Thanks in advance for anyone who can help.
We are deploying Observium in a very large environment. We are upwards of 6,000 devices and 300,000 ports.
I don't think we are going to be able to poll this in 5 minutes. This is what we have done so far:
- Distributed polling
- Polling - 8 VMs - 4core, 8GB RAM each
- MySQL - 4 core, 8GB RAM
- Web Interface - 4 core, 8GB RAM
- NFS Server (for centralized /opt/observium - except for the MIBS directory, which is copied across each server) - moving to an EMC VNX in 2 weeks.
- rrdcached being implemented (any assistance here is helpful)
- Modified poller-wrapper.py to distribute the devices that poll within 120s across multiple instances of poller-wrapper.py running on multiple hosts. Devices that poll in more than 120s are polled on separate servers at 15 minute intervals.
- poller-wrapper has been modified to allow for multiple instances just like poller.php with MODULUS distribution
- Each instance of poller-wrapper.py gets an instance number and the total number of instances.
- All of the devices with the last poll time < 120 seconds are MOD'ed with the device_id and the total number of instances and compared to the instance number - device_id MOD total_instances = this_instance
-
Tuning threads in each poller-wrapper.py - currently at 16 threads and 2 instances on each 4 vCPU server for 32 threads running at once or 8 threads per core
- The DC is on the west coast and that presents latency problems.
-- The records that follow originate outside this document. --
(* ===== verification/ImmDemo.v ===== *)
(** * A library that does what it says

    A library that holds a content, answers reads from it and applies the changes; some
    calls may be refused.  It shows that what is assumed of the library can hold. *)

From S2P Require Import Prelude CString World ImmLib ImmSet ImmSetSpec.

Open Scope Z_scope.

(** ** The library *)

Section honest.
Context `{FL : Floats}.
Context (ct0 : SaNameT → string → list (SaImmAttrValueT FL)).
Context (classes : string → list (string * SaImmValueTypeT)).
Context (refuses : ImmTrace FL → ImmCall FL → option SaAisErrorT).

Abbreviation Content := (SaNameT → string → list (SaImmAttrValueT FL)).
Abbreviation MI := (M (ImmProc (FL := FL) SetT)).

Definition schema_of (cls a : string) : option SaImmValueTypeT :=
  snd <$> List.find (λ d, streq a d.1) (classes cls).

Definition verdict (t : ImmTrace FL) (c : ImmCall FL) : SaAisErrorT := default SA_AIS_OK (refuses t c).

Definition honest : ImmEnv FL := {| imm_answer t c :=
  match c return imm_resp c with
  | OmInitialize => (verdict t OmInitialize, 1)
  | AccessorInitialize => (verdict t AccessorInitialize, 1)
  | AccessorGet o a => (verdict t (AccessorGet o a), [mkAttr a SAANYT (now ct0 t o a)])
  | ClassDescriptionGet cls => (verdict t (ClassDescriptionGet cls), classes cls)
  | CcbObjectModify o a v =>
      if streq a CLASS_NAME then SA_AIS_ERR_INVALID_PARAM else verdict t (CcbObjectModify o a v)
  | Sleep => tt
  | OmFinalize => verdict t OmFinalize
  | AccessorFinalize => verdict t AccessorFinalize
  | AdminOwnerInitialize => verdict t AdminOwnerInitialize
  | AdminOwnerSet o => verdict t (AdminOwnerSet o)
  | AdminOwnerRelease o => verdict t (AdminOwnerRelease o)
  | AdminOwnerFinalize => verdict t AdminOwnerFinalize
  | CcbInitialize => verdict t CcbInitialize
  | CcbApply => verdict t CcbApply
  | CcbFinalize => verdict t CcbFinalize
  end |}.

Lemma honest_serves : Serves (E := honest) ct0 schema_of.
Proof.
  split; cbn.
  - intros t o a attrs [= _ <-]. by eexists.
  - by intros t cls defs [= _ <-] a.
  - by intros t o v.
Qed.
End honest.

(** ** An example *)

(** A model without floating point numbers. *)
Definition no_floats : Floats := {|
  float := Empty_set; double := Empty_set;
  print_float f := match f with end; print_double d := match d with end;
  printf_float f := match f with end; printf_double d := match d with end;
  read_float _ := None; read_double _ := None |}.

Module Demo.
#[export] Existing Instance no_floats.

Definition content (o : SaNameT) (a : string) : list (SaImmAttrValueT no_floats) :=
  if bool_decide (o = name_of "obj=1") then
    if streq a CLASS_NAME then [VString "Unit"]
    else if streq a "x" then [VInt32 (-5)]
    else if streq a "y" then [VString "old"]
    else []
  else [].

Definition classes (cls : string) : list (string * SaImmValueTypeT) :=
  if streq cls "Unit" then [("x"%string, SAINT32T); ("y"%string, SASTRINGT)] else [].

(** A library that does not take one of the changes. *)
Definition picky (_ : ImmTrace no_floats) (c : ImmCall no_floats) : option SaAisErrorT :=
  match c with
  | CcbObjectModify _ _ (VString s) => if streq s "new" then Some (SA_AIS_ERR 21) else None
  | _ => None
  end.
End Demo.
We may need to address with distributed polling
- We are at 1024MB in php.ini
- We are using xcache (tuning help is appreciated - or should we just turn it off)?
My questions are:
-
How can I change the default RRD behavior to use 15 minute intervals instead of 5 minute intervals
- 15 minutes x 2 weeks
-
2 hours x 5 weeks
- 4 hours x 12 months
- We want to keep the max/min/average/87.5th percentile (since only 8 measurements per 2 hours)
- I don't see the configuration items for that.
- Would we be better with a few big boxes rather than small VMs?